Despite all that, a thorough investigation of the human condition will show that personal satisfaction correlates poorly with the standard of living we may enjoy because other factors enter into the equation. They too help to determine by how much we accept or reject our status and the perks that come with it. One of the factors is the sense of achievement that we feel when we do things in a field that we like, and do them as well as anyone, or do them better than everyone. We also like to be recognized by our peers for that achievement.

This brings us to the social and political realms where the ego can get inflated and become the biggest factor in the equation. The people who operate in these fields – such as journalism, government or the performing arts – usually have little to worry about when it comes to the provenance of their daily bread and the other necessities of life ... it is that they get paid well. This leaves their ego as the only chip they can put on the table to gamble with and possibly inflate it further, or risk it all and possibly puncture the ego that will then crash like a stone.

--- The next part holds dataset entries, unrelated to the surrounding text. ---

(** C7, as amended. At the end of a cycle in CLI mode, [Update]
    returns the sequence that prints the rendering of that end and
    then [tea.Quit], after the command of the prompt for a decline;
    when the runtime gives that message to [Update], the session has
    asked to quit, and has after every further move. In REPL mode
    [Update] returns the command that prints the same rendering, with
    the command of the prompt and the blinking cursor, and no
    [tea.Quit], no request and no subprocess, and the runtime is not
    asked to quit.
    An error message ends no cycle: [Update] returns no command for it
    in CLI mode as in REPL mode; and Enter on a session that is not
    configuring, querying or confirming and whose prompt is not empty
    submits the text of the prompt in CLI mode as in REPL mode, with
    or without a stored error. *)
Theorem C7_cli_quits_after_rendering (u : Ui) (m : Msg) :
  cycleEnd u m ->
  (runMode (state u) = CliMode ->
     (exists u',
        Update u m
        = Done (u', Sequence (promptPart m ++ [Println (cycleText u m); Quit])%list))
     /\ (forall w rest,
           ui w = u -> inbox w = m :: rest ->
           exists w1, sched Handle w = Some w1
                      /\ quitting w1 = true
                      /\ forall w2, steps w1 w2 -> quitting w2 = true))
  /\ (runMode (state u) = ReplMode ->
        (exists u' c,
           Update u m = Done (u', c)
           /\ printed c = [cycleText u m]
           /\ hasQuit c = false
           /\ hasRequest c = false
           /\ hasExecProcess c = false
           /\ c = replEnd u m)
        /\ (forall w rest,
              ui w = u -> inbox w = m :: rest ->
              exists w1, sched Handle w = Some w1 /\ quitting w1 = quitting w))
  /\ (forall e, exists u',
        Update u (ErrorMsg e) = Done (u', CmdNil) /\ hasQuit CmdNil = false)
  /\ (forall v k,
        keyType k = KeyEnter ->
        configuring (state v) = false ->
        querying (state v) = false ->
        confirming (state v) = false ->
        GetValue (prompt (components v)) <> "" ->
        exists v',
          Update v (KeyMsg k)
          = Done (v', Batch (submission (promptMode (state v)) (prompt (components v))
                               (promptAsString (prompt (components v)))))).
Proof.
  intros CE.
  assert (CLI : runMode (state u) = CliMode ->
                exists u',
                  Update u m
                  = Done (u', Sequence (promptPart m
                                          ++ [Println (cycleText u m); Quit])%list)).
  { intros R. destruct CE as [o L | o X | k C K N | r].
    - unfold Update. rewrite L. simpl. rewrite R. eexists. reflexivity.
    - unfold Update. rewrite X. simpl. rewrite R. eexists. reflexivity.
    - assert (E : String.eqb (ToLower (keyString k)) "y" = false)
        by now apply String.eqb_neq.
      destruct k as [kt ks]. unfold unnamedKey in K. simpl in *.
      unfold Update, updateKey, cancelNotice. simpl.
      destruct K as [K | K]; subst kt; simpl; rewrite C, E; simpl; rewrite R;
        eexists; reflexivity.
    - unfold Update. simpl. rewrite R. simpl. unfold cycleText.
      destruct (HasError r); eexists; reflexivity. }
  assert (REPL : runMode (state u) = ReplMode ->
                 exists u' c,
                   Update u m = Done (u', c)
                   /\ printed c = [cycleText u m]
                   /\ hasQuit c = false
                   /\ hasRequest c = false
                   /\ hasExecProcess c = false
                   /\ c = replEnd u m).
  { intros R. destruct CE as [o L | o X | k C K N | r].
    - unfold Update. rewrite L. simpl. rewrite R. do 2 eexists. repeat split.
    - unfold Update. rewrite X. simpl. rewrite R. do 2 eexists. repeat split.
    - assert (E : String.eqb (ToLower (keyString k)) "y" = false)
        by now apply String.eqb_neq.
      destruct k as [kt ks]. unfold unnamedKey in K. simpl in *.
      unfold Update, updateKey, cancelNotice. simpl.
      destruct K as [K | K]; subst kt; simpl; rewrite C, E; simpl; rewrite R;
        do 2 eexists; repeat split.
    - unfold Update. simpl. rewrite R. simpl. unfold cycleText.
      destruct (HasError r); do 2 eexists; repeat split. }
  split; [| split; [| split]].
  - intros R. split; [exact (CLI R) |].
    intros w rest W I. destruct (CLI R) as (u' & U).
    unfold sched. rewrite I, W, U. eexists. split; [reflexivity |].
    assert (Q : quitting
                  {| ui := u';
                     pending := (pending w
                                 ++ [Waiting (Sequence (promptPart m
                                        ++ [Println (cycleText u m); Quit]))])%list;
                     inbox := rest;
                     quitting := quitting w
                                 || hasQuit (Sequence (promptPart m
                                        ++ [Println (cycleText u m); Quit])) |}
                = true).
    { simpl. destruct m; simpl; now rewrite orb_true_r. }
    split; [exact Q |]. intros w2 S. now apply quitting_steps with (w := _) in S.
  - intros R. split; [exact (REPL R) |].
    intros w rest W I. destruct (REPL R) as (u' & c & U & _ & Q & _).
    unfold sched. rewrite I, W, U. eexists. split; [reflexivity |].
    simpl. rewrite Q. now rewrite orb_false_r.
  - intros e. eexists. split; reflexivity.
  - intros v [kt ks] K F Q C V. simpl in K. subst kt.
    unfold Update, updateKey, free, submission. simpl. rewrite F, Q, C. simpl.
    apply isEmpty_false in V. rewrite V. simpl.
    destruct (PromptMode_eqb (promptMode (state v)) ChatPromptMode);
      eexists; reflexivity.
Qed.

(** C8, as amended. When the user declines a pending command in REPL
    mode, [Update] prints the cancellation notice, clears [confirming],
    [executing], the buffer and the pending command, and leaves an
    empty prompt that has the focus; it leaves [querying] and
    [configuring] as they were, so that the session is idle after the
    decline exactly when it was neither querying nor configuring. The
    same decline in CLI mode prints the notice and then quits; it
    clears the same flags, the buffer and the prompt, and leaves the
    pending command stored. *)
Theorem C8_decline_clears_the_confirmation (u : Ui) (k : Key) :
  confirming (state u) = true ->
  unnamedKey k ->
  ToLower (keyString k) <> "y" ->
  (runMode (state u) = ReplMode ->
     exists u',
       Update u (KeyMsg k)
       = Done (u', Batch [PromptCmd;
                          Println (nl ++ RenderWarning (rd u) "[cancel]" ++ nl);
                          Blink])
       /\ confirming (state u') = false
       /\ executing (state u') = false
       /\ buffer (state u') = ""
       /\ command (state u') = ""
       /\ value (prompt (components u')) = ""
       /\ focused (prompt (components u')) = true
       /\ querying (state u') = querying (state u)
       /\ configuring (state u') = configuring (state u)
       /\ isIdle u' = negb (configuring (state u)) && negb (querying (state u)))
  /\ (runMode (state u) = CliMode ->
        exists u',
          Update u (KeyMsg k)
          = Done (u', Sequence [PromptCmd;
                                Println (nl ++ RenderWarning (rd u) "[cancel]" ++ nl);
                                Quit])
          /\ confirming (state u') = false
          /\ executing (state u') = false
          /\ buffer (state u') = ""
          /\ command (state u') = command (state u)
          /\ value (prompt (components u')) = ""
          /\ focused (prompt (components u')) = true).
Proof.
  intros C K N.
  assert (E : String.eqb (ToLower (keyString k)) "y" = false)
    by now apply String.eqb_neq.
  destruct k as [kt ks]. unfold unnamedKey in K. simpl in *.
  unfold Update, updateKey, isIdle, cancelNotice. simpl.
  split; intros R;
    destruct K as [K | K]; subst kt; simpl; rewrite C, E; simpl; rewrite R; simpl;
    eexists; split; try reflexivity; simpl; repeat split;
    now rewrite !andb_true_r.
Qed.

End Ends.

(** C4, counterexample. In CLI mode the completion fails and [Update]
    returns no command for the error: nothing quits the process. In
    REPL mode the call of the chat stream fails: once [Update] has the
    error the session is still querying, not idle. *)
Lemma C4_error_neither_quits_nor_idles :
  (reachable (ext := plain) worldCliFailure
   /\ runMode (state (ui worldCliFailure)) = CliMode
   /\ inbox worldCliFailure = [ErrorMsg "timeout"]
   /\ exists u',
        Update (ext := plain) (ui worldCliFailure) (ErrorMsg "timeout")
        = Done (u', CmdNil)
        /\ hasQuit CmdNil = false)
  /\ (reachable (ext := plain) worldChatFailed
      /\ runMode (state (ui worldChatFailed)) = ReplMode
      /\ error (state (ui worldChatFailed)) = Some "timeout"
      /\ inbox worldChatFailed = []
      /\ querying (state (ui worldChatFailed)) = true
      /\ isIdle (ui worldChatFailed) = false).
Proof.
  split.
  - split; [exact (play_reachable _ _ _ _ worldCliFailure_played) |].
    repeat split. eexists. split; reflexivity.
  - split; [exact (play_reachable _ _ _ _ worldChatFailed_played) |].
    repeat split.
Qed.

(** C7, counterexample. A CLI invocation whose completion has failed
    has not asked to quit; the user types [ls] and presses Enter, and
    [Update] returns a second request. *)
Lemma C7_cli_issues_a_second_request :
  reachable (ext := plain) worldCliSecond
  /\ runMode (state (ui worldCliSecond)) = CliMode
  /\ args (state (ui worldCliSecond)) = "list files"
  /\ quitting worldCliSecond = false
  /\ List.last (pending worldCliSecond) (Waiting CmdNil)
     = Waiting (Batch [PromptCmd; Println "> ls"; StartExecFn "ls"; SpinnerTick]).
Proof.
  split; [exact (play_reachable _ _ _ _ worldCliSecond_played) |].
  repeat split.
Qed.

An example of what happens when the ego is punctured is shown by the article that came under the title: “ISIS's latest slaughter puts the lie to Obama's happy talk,” written by Ralph Peters and published on January 12, 2016 in the New York Post. It is important to recall that Peters had been – up to now – one of the most extreme hardliners from among the pundits that tackled Middle Eastern subjects.

He may not have uttered an expression like “glass them,” which is what someone recommended doing to Lebanon; he may not have uttered “make the sand glow” which is what someone promised he would do in Syria; and he may not have blurted “bomb them into the Stone Age,” which is what someone fantasized he'll be allowed to do in Iraq – but every time that Ralph Peters opened his mouth, you could not miss the reality that his responses were visceral and intense. His ego was so bubbled up, you would think that Paul von Hindenburg had come to life, and worked on him.

Look at him now as reality has set-in, and he was made to see that his views had been at variance with what history had in stores for the subjects he used to tackle with such confidence, but turned out to be so inaccurate. Here is what comes at the start of his current article: “Islamist fanatics have proven to be inspired, innovative, resilient and committed to their purpose. And in at least one sphere, we're losing big.” This is something he would have considered heresy to utter only a few months ago.

But something has changed him, and so he goes on to say: “[they] made our world smaller and narrower, crippling travel and destroying tourism in countries that depend on it for revenue … 'tourist-cleansing' is becoming one of their most effective techniques of state subversion … it's not only hurting Muslim populations … Paris attacks made potential visitors think twice … tourists are the softest of soft targets.”

So the question: Why are the terrorists succeeding so brilliantly? Ralph Peters answers the question this way: “our Islamist foes have developed a genius for making war on the cheap … We continue to underestimate the creativity of our enemies.” He then makes the mistake that everyone is making these days. To understand what that is, we need a bit of a background.

When the Nazis started to exterminate the Jews, they had the “Final Solution” in mind. It meant the complete eradication of everyone calling himself or herself a Jew. This kind of talk resulted in the use of the term “existential” when describing an act that aims to vanquish a group of any kind. The trouble is that the term became popular among the pundits who use it to describe every dire situation whether or not it involves the mass termination of life. They say existential threat when existence is not threatened.

And this is what our author has done. Here is what he says: “Obama's ploy has been to downplay the danger, insisting that we shouldn't over-react to terrorism – which his underlings dismiss as 'not an existential threat.'”

And that's the truth because ISIS does not have the wherewithal to obliterate America. Not even a military superpower like Russia can do that.

Ralph Peters has changed. Let’s hope the popular rhetoric will now change and become more descriptive of reality as it is, not as fantasized it might be.